Among the records below, find each line bearing the word "mkLoftFace" and copy it.
----------
(** * Loft: the perimeter-walk algorithm and the loft orchestrator

    A shallow embedding of [src/loft/PerimeterWalkAlgorithm.ts] and of
    [LoftableModel.ts].  JavaScript numbers are IEEE 754 binary64 values and
    are modelled by Rocq's primitive floats, whose operations are the same
    correctly rounded ones; array indices and loop cursors are naturals.
    A [TypeError] raised by reading a property of [undefined] is the [None]
    of an option. *)

From stdpp Require Import base option list strings gmap sorting.
From Stdlib Require Import ZArith Lia Floats.

Local Open Scope float_scope.

(** ** three.js vectors *)

Module Vector2.
Record t : Type := mk { x : float; y : float }.

(** [Vector2.distanceTo] of three.js: the square root of
    [distanceToSquared], itself [dx * dx + dy * dy]. *)
Definition distanceToSquared (a v : t) : float :=
  let dx := x a - x v in
  let dy := y a - y v in
  dx * dx + dy * dy.

Definition distanceTo (a v : t) : float := sqrt (distanceToSquared a v).
End Vector2.

Module Vector3.
Record t : Type := mk { x : float; y : float; z : float }.
End Vector3.

#[global] Instance Vector2_inhabited : Inhabited Vector2.t :=
  populate (Vector2.mk 0 0).

(** Reading [arr[i]] as a number: an index out of range reads [undefined],
    which every arithmetic operation and comparison treats as [NaN]. *)
Definition numberAt (arr : list float) (i : nat) : float :=
  default nan (arr !! i).

(** ** Winding normalizer *)

(** Modelled from the spec: [util/Geometry.ts] is not among the sources.
    The signed area is the shoelace sum over the closed loop. *)
Definition signedArea (vertices : list Vector2.t) : float :=
  let n := length vertices in
  fold_left
    (fun area i =>
       let p := vertices !!! i in
       let q := vertices !!! ((i + 1) mod n)%nat in
       area + (Vector2.x p * Vector2.y q - Vector2.x q * Vector2.y p))
    (seq 0 n) 0 / 2.

(** Modelled from the spec: [ensureWindingCCW] of [util/Geometry.ts].  A loop
    of fewer than 3 points passes through; a loop of negative signed area
    is returned reversed; any other loop is returned unchanged. *)
Definition ensureWindingCCW (vertices : list Vector2.t) : list Vector2.t :=
  if (length vertices <? 3)%nat then vertices
  else if signedArea vertices <? 0 then reverse vertices
  else vertices.

(** ** ParameterizedLoop *)

Module ParameterizedLoop.

Record t : Type := mk {
  vertices : list Vector2.t;
  params : list float;
  totalLength : float
}.

(** One turn of the constructor's [for] loop: the running [distances] array
    and [total]. *)
Definition accumulate (vs : list Vector2.t) (n : nat)
    (acc : list float * float) (i : nat) : list float * float :=
  let next := ((i + 1) mod n)%nat in
  let edgeLength := Vector2.distanceTo (vs !!! i) (vs !!! next) in
  let total := snd acc + edgeLength in
  (if (i <? n - 1)%nat then fst acc ++ [total] else fst acc, total).

Definition cumulative (vs : list Vector2.t) : list float * float :=
  fold_left (accumulate vs (length vs)) (seq 0 (length vs)) ([0], 0).

Definition normalize (total d : float) : float :=
  if 0 <? total then d / total else 0.

Definition new (vertices : list Vector2.t) : t :=
  let vs := ensureWindingCCW vertices in
  let '(distances, total) := cumulative vs in
  mk vs (map (normalize total) distances) total.

Definition count (l : t) : nat := length (vertices l).

Definition param (l : t) (i : nat) : float :=
  if (count l <=? i)%nat then 1 else numberAt (params l) i.

(** [this.vertices[i % this.count]]: [undefined] on an empty loop, where
    the remainder is [NaN]. *)
Definition vertex (l : t) (i : nat) : option Vector2.t :=
  if (count l =? 0)%nat then None else vertices l !! (i mod count l)%nat.

(** [interpolate] reads [v0.x] or calls [v0.clone()], so an [undefined]
    vertex raises. *)
Definition interpolate (l : t) (i : nat) (t : float) : option Vector2.t :=
  v0 ← vertex l i;
  v1 ← vertex l (i + 1);
  let t0 := param l i in
  let t1 := param l (i + 1) in
  let span := if t0 <? t1 then t1 - t0 else (1 - t0) + t1 in
  if span =? 0 then Some v0
  else
    let u := (t - t0) / span in
    Some (Vector2.mk
            (Vector2.x v0 + u * (Vector2.x v1 - Vector2.x v0))
            (Vector2.y v0 + u * (Vector2.y v1 - Vector2.y v0))).

End ParameterizedLoop.

(** ** FaceBuilder *)

Record LoftFace : Type := mkLoftFace { face_vertices : list Vector3.t }.
Record LoftResult : Type := mkLoftResult { faces : list LoftFace }.

Module FaceBuilder.

Record t : Type := mk {
  faces : list LoftFace;
  heightA : float;
  heightB : float
}.

Definition new (heightA heightB : float) : t := mk [] heightA heightB.

Definition toPoint3D_A (b : t) (p : Vector2.t) : Vector3.t :=
  Vector3.mk (Vector2.x p) (Vector2.y p) (heightA b).

Definition toPoint3D_B (b : t) (p : Vector2.t) : Vector3.t :=
  Vector3.mk (Vector2.x p) (Vector2.y p) (heightB b).

Definition push (b : t) (f : LoftFace) : t :=
  mk (faces b ++ [f]) (heightA b) (heightB b).

Definition addQuad (b : t) (a0 a1 b0 b1 : Vector2.t) : t :=
  push b (mkLoftFace [toPoint3D_A b a0; toPoint3D_A b a1;
                      toPoint3D_B b b1; toPoint3D_B b b0]).

Definition addTriangle (b : t) (p0 p1 p2 : Vector3.t) : t :=
  push b (mkLoftFace [p0; p1; p2]).

Definition getFaces (b : t) : list LoftFace := faces b.

End FaceBuilder.

(** ** Results of a call *)

Inductive JsError : Type :=
| TypeError
| Error (message : string).

(** A call returns a value or raises; [OutOfFuel] is the unrolled [while]
    loop running out of the steps it was given. *)
Inductive Outcome (A : Type) : Type :=
| Returned (a : A)
| Raised (e : JsError)
| OutOfFuel.

Arguments Returned {A} a.
Arguments Raised {A} e.
Arguments OutOfFuel {A}.

(** ** The walk *)

Module Walk.
Import ParameterizedLoop.

(** [1e-9], as the nearest binary64 value. *)
Definition EPS : float := 0x1.12e0be826d695p-30.

Record State : Type := mkState {
  iA : nat;
  iB : nat;
  builder : FaceBuilder.t
}.

(** The five arms of the [if] chain, in the order they are tested. *)
Inductive Branch : Type :=
| AExhausted
| BExhausted
| Tie
| ALeads
| BLeads.

#[global] Instance Branch_eq_dec : EqDecision Branch.
Proof. solve_decision. Defined.

Section Loops.
Variables loopA loopB : ParameterizedLoop.t.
----------
• **OUTPUT FOR THIS EXERCISE**:
Record LoftFace : Type := mkLoftFace { face_vertices : list Vector3.t }.
  push b (mkLoftFace [toPoint3D_A b a0; toPoint3D_A b a1;
  push b (mkLoftFace [p0; p1; p2]).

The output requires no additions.